> WHAT YOU NEED TO DO:
Your answer must hold only the lines below from the line containing "(** * Strato-Query: the" through the line containing "v') :: rest =>", each reproduced exactly.

Dataset entries

------------

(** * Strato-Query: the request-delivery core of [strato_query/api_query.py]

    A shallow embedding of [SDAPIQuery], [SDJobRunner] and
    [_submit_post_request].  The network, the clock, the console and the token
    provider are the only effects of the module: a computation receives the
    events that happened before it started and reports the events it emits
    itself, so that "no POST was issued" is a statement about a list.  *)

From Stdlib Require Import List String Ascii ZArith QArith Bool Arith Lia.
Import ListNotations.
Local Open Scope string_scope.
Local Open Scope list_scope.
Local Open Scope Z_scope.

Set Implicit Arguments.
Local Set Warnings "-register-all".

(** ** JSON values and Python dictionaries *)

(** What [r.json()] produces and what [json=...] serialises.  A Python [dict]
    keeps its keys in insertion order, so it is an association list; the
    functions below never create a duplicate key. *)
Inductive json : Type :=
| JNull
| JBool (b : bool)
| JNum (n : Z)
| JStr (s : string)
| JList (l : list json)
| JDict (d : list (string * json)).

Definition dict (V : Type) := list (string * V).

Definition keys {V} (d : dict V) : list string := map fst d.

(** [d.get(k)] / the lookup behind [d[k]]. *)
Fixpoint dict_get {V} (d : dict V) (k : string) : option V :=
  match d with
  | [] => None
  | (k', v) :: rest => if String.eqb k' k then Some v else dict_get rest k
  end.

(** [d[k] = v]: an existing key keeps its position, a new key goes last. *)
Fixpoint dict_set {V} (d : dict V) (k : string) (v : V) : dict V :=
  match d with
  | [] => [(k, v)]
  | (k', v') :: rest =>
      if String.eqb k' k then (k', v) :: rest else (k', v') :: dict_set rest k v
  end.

------------

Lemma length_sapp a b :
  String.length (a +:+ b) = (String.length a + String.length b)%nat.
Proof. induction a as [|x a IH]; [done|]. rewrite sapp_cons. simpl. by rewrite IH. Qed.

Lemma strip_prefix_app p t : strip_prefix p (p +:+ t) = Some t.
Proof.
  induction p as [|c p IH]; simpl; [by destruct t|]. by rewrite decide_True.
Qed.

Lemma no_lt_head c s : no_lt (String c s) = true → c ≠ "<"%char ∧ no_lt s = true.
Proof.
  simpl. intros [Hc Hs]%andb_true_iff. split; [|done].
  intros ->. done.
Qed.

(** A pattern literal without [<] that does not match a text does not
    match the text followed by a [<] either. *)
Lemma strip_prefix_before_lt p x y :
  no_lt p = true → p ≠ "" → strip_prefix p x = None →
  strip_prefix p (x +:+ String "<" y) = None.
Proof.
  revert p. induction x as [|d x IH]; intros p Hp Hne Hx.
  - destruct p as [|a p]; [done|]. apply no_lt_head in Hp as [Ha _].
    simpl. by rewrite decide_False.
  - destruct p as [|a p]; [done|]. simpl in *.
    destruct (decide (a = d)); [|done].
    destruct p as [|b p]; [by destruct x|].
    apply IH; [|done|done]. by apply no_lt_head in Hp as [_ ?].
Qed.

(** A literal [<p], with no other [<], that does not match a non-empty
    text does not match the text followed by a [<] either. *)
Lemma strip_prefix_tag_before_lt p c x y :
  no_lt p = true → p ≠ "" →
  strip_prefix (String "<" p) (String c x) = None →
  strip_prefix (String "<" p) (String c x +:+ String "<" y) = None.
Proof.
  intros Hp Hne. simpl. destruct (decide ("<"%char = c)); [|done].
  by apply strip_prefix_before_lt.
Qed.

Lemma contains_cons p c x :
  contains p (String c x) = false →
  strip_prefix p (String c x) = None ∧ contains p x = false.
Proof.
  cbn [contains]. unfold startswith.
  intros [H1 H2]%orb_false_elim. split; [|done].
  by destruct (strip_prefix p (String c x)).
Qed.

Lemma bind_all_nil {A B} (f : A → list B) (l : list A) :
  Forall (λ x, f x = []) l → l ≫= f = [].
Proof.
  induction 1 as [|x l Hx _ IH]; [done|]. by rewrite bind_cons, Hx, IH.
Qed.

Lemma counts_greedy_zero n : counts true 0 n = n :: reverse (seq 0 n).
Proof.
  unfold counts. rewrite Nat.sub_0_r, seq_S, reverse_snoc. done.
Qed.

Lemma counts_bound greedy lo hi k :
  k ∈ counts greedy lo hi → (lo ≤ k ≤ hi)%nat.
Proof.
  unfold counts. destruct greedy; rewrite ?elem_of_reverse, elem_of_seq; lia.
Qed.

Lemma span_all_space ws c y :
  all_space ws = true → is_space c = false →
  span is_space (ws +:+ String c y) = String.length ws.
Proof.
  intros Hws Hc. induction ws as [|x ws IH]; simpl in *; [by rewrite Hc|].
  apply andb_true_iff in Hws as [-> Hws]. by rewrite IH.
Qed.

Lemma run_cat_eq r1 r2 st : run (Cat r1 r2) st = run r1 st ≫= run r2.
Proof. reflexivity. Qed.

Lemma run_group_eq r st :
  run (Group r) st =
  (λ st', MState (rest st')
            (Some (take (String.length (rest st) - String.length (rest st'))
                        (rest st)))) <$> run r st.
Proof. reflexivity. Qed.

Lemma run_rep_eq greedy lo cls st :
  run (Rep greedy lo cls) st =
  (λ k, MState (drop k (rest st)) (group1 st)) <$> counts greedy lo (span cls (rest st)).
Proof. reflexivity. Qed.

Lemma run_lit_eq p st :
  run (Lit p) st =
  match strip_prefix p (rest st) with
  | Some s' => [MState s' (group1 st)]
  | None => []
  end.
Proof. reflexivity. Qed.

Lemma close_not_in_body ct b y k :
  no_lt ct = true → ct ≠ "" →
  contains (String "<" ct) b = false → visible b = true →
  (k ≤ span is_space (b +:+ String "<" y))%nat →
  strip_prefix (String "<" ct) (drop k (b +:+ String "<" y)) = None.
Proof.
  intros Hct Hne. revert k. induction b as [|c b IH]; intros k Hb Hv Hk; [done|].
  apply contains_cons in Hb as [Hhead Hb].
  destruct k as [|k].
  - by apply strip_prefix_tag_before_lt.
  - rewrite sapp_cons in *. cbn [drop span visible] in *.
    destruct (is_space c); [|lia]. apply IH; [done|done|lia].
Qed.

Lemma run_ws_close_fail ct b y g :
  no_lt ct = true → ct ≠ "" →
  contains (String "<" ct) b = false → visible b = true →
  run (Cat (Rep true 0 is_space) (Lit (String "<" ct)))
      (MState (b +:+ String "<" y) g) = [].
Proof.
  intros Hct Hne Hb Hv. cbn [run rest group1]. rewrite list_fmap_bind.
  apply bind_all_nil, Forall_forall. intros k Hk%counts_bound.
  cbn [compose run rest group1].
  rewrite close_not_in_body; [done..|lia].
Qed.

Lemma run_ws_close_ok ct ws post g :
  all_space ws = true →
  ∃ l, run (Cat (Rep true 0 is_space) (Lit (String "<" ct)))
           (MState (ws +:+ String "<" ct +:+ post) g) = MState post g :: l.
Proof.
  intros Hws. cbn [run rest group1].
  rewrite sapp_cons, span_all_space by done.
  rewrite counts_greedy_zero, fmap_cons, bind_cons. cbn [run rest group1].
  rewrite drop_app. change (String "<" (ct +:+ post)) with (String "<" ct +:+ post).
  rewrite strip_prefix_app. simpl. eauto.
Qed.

------------

> SOLUTION:
(** * Strato-Query: the request-delivery core of [strato_query/api_query.py]

    A shallow embedding of [SDAPIQuery], [SDJobRunner] and
    [_submit_post_request].  The network, the clock, the console and the token
    provider are the only effects of the module: a computation receives the
    events that happened before it started and reports the events it emits
    itself, so that "no POST was issued" is a statement about a list.  *)

From Stdlib Require Import List String Ascii ZArith QArith Bool Arith Lia.
Import ListNotations.
Local Open Scope string_scope.
Local Open Scope list_scope.
Local Open Scope Z_scope.

Set Implicit Arguments.
Local Set Warnings "-register-all".

(** ** JSON values and Python dictionaries *)

(** What [r.json()] produces and what [json=...] serialises.  A Python [dict]
    keeps its keys in insertion order, so it is an association list; the
    functions below never create a duplicate key. *)
Inductive json : Type :=
| JNull
| JBool (b : bool)
| JNum (n : Z)
| JStr (s : string)
| JList (l : list json)
| JDict (d : list (string * json)).

Definition dict (V : Type) := list (string * V).

Definition keys {V} (d : dict V) : list string := map fst d.

(** [d.get(k)] / the lookup behind [d[k]]. *)
Fixpoint dict_get {V} (d : dict V) (k : string) : option V :=
  match d with
  | [] => None
  | (k', v) :: rest => if String.eqb k' k then Some v else dict_get rest k
  end.

(** [d[k] = v]: an existing key keeps its position, a new key goes last. *)
Fixpoint dict_set {V} (d : dict V) (k : string) (v : V) : dict V :=
  match d with
  | [] => [(k, v)]
  | (k', v') :: rest =>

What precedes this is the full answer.